**TASK BRIEF:** Where the word "isspace" shows up in the entries below, please copy the whole line.

-- -- --

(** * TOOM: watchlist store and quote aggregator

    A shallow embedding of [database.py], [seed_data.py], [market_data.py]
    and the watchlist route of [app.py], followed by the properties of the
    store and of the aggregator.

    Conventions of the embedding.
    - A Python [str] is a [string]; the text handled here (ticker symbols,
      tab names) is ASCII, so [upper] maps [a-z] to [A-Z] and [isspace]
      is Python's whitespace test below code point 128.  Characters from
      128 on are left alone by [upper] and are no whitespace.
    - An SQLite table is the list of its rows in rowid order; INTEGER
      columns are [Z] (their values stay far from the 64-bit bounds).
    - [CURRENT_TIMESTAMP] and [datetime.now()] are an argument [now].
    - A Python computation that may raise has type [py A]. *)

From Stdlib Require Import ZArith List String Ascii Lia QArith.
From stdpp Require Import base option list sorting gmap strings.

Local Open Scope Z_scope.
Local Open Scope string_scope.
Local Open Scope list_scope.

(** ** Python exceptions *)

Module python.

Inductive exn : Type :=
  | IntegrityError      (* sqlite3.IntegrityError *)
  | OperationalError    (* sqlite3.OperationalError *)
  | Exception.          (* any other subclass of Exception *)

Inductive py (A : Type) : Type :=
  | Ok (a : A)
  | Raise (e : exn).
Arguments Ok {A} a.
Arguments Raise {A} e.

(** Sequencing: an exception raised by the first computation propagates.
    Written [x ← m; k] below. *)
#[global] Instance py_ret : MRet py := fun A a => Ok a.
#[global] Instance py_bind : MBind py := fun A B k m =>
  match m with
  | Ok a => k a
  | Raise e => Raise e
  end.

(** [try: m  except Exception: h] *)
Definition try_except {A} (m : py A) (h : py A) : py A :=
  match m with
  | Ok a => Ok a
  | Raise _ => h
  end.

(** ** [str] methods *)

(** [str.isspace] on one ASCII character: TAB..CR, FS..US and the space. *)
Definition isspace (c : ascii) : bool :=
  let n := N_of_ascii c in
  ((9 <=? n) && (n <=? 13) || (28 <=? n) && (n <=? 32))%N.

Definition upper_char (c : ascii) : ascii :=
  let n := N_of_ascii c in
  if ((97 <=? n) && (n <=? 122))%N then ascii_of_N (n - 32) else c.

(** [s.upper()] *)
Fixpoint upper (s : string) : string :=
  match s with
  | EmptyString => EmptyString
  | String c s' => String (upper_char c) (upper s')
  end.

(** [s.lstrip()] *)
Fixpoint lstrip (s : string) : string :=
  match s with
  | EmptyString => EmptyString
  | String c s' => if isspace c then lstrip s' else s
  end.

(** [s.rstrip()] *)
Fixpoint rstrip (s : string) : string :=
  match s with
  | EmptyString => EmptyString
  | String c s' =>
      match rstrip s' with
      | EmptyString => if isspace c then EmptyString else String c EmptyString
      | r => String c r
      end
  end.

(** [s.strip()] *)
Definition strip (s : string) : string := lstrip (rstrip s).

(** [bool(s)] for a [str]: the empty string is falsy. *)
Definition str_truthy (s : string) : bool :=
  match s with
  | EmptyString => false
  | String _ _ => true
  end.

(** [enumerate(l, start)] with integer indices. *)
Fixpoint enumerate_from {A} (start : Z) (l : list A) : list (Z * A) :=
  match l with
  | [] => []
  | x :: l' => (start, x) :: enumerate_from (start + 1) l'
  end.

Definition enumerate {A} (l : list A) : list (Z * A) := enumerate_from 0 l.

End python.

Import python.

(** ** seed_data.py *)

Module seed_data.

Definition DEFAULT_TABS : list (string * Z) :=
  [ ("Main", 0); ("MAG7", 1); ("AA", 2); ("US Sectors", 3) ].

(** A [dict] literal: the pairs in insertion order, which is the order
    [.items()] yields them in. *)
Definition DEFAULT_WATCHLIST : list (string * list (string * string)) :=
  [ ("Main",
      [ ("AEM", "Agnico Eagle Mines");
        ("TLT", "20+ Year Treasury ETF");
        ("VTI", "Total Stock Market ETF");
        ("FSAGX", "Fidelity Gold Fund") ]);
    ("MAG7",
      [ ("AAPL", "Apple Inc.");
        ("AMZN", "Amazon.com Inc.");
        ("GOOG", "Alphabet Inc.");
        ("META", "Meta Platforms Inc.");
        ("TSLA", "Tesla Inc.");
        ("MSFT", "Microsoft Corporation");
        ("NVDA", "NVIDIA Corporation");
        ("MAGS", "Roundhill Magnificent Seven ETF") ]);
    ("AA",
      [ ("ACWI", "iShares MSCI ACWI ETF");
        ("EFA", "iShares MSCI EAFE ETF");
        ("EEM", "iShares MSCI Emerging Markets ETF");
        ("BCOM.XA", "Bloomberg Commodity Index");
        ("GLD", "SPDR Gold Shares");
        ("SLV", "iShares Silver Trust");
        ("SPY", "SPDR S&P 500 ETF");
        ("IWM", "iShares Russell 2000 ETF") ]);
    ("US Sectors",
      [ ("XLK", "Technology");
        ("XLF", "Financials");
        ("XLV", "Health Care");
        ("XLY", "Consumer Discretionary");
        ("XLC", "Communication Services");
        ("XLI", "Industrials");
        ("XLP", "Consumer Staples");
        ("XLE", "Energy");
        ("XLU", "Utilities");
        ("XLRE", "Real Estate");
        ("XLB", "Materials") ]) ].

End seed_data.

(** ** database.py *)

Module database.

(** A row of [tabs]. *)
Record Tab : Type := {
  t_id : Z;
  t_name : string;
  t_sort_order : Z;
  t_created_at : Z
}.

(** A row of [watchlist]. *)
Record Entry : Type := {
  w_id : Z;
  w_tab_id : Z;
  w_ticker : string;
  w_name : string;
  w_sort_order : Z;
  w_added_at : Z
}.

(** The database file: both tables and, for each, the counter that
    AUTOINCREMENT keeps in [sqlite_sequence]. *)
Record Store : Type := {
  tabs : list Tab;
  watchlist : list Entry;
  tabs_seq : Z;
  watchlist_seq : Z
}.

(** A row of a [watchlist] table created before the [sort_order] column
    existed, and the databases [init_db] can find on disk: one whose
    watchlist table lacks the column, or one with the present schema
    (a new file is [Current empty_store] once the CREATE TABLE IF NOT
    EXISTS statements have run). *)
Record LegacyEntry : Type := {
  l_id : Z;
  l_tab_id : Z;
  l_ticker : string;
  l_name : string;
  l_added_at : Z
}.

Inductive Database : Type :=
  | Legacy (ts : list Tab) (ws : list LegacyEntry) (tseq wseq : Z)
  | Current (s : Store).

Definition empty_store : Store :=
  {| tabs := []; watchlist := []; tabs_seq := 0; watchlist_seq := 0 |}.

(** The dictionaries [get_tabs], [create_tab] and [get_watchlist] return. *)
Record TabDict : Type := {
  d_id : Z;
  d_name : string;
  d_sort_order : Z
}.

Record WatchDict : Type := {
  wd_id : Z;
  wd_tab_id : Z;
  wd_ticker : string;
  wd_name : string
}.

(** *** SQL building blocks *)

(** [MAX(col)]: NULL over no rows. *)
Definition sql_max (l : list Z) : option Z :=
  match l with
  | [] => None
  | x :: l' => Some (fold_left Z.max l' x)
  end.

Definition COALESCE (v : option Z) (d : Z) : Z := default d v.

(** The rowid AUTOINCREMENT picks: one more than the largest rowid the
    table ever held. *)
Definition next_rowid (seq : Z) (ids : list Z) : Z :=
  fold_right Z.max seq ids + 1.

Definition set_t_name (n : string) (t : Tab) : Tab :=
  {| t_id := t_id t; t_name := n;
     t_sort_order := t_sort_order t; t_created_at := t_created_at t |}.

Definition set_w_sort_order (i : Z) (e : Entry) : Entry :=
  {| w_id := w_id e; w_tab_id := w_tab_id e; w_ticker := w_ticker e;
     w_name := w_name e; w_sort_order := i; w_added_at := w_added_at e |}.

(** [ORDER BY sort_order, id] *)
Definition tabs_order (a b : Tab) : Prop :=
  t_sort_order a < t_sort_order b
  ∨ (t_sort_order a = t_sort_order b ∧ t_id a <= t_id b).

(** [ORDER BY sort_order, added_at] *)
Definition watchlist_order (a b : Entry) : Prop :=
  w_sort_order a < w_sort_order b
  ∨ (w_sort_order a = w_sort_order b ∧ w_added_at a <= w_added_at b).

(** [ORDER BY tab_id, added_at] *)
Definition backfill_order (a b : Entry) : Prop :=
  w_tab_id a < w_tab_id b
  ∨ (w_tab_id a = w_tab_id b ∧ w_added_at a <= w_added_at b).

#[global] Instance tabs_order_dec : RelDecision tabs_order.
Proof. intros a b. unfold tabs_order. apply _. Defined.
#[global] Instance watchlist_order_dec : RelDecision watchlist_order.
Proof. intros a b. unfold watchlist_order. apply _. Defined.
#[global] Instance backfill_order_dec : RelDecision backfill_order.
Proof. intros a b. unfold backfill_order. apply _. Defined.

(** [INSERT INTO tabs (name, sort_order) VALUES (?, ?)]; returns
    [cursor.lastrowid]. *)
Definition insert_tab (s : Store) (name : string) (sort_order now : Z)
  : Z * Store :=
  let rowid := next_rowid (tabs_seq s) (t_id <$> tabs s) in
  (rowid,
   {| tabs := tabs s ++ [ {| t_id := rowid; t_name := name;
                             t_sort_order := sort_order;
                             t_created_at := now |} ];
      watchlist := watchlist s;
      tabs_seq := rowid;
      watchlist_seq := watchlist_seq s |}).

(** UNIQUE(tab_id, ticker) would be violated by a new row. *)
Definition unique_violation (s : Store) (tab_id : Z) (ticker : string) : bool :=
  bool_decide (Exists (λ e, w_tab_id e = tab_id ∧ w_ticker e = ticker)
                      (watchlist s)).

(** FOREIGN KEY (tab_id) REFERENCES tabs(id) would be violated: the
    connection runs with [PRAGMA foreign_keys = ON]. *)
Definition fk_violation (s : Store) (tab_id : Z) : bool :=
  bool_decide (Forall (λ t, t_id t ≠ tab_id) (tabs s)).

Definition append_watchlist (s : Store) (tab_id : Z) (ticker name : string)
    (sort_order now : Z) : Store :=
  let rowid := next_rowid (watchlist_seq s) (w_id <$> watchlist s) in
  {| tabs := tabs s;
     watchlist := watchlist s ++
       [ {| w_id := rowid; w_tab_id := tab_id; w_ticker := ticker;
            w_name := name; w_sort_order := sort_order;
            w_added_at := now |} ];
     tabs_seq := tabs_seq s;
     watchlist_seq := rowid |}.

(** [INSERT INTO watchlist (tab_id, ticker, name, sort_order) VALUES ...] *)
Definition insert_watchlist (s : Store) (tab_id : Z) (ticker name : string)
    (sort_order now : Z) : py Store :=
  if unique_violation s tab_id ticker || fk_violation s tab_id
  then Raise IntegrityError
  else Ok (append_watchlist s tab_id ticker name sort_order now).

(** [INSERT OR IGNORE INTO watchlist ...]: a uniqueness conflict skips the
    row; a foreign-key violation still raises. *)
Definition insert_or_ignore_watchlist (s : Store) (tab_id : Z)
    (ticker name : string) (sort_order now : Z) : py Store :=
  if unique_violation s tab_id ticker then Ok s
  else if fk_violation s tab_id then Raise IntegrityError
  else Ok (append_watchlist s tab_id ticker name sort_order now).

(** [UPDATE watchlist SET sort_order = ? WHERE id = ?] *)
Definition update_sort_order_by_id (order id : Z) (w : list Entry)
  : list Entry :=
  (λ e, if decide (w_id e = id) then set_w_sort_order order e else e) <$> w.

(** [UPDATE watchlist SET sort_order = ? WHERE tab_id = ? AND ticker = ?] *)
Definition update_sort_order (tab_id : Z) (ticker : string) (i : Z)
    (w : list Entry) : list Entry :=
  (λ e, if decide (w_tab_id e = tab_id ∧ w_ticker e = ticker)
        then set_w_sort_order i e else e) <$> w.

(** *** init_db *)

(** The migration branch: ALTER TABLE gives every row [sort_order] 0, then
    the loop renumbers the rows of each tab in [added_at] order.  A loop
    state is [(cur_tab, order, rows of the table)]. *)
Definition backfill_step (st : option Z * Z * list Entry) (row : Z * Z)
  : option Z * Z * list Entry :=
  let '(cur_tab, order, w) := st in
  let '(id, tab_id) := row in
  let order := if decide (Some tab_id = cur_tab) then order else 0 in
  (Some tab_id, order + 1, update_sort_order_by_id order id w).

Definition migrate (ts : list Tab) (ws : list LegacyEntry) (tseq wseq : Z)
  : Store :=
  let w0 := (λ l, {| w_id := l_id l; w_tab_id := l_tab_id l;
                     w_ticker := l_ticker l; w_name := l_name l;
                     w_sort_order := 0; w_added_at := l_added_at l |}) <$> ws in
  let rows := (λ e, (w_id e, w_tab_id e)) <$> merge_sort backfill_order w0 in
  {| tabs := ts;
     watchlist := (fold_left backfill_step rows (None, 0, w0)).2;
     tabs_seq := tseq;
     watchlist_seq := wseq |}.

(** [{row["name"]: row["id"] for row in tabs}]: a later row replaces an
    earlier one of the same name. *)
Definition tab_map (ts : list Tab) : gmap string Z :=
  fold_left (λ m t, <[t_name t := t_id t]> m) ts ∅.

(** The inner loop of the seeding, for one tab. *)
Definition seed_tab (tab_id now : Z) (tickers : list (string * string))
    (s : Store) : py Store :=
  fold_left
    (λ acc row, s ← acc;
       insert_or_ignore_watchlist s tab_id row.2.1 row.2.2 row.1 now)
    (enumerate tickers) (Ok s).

-- -- --

**ANSWER TO THIS TASK:**
      tab names) is ASCII, so [upper] maps [a-z] to [A-Z] and [isspace]
(** [str.isspace] on one ASCII character: TAB..CR, FS..US and the space. *)
Definition isspace (c : ascii) : bool :=
  | String c s' => if isspace c then lstrip s' else s
      | EmptyString => if isspace c then EmptyString else String c EmptyString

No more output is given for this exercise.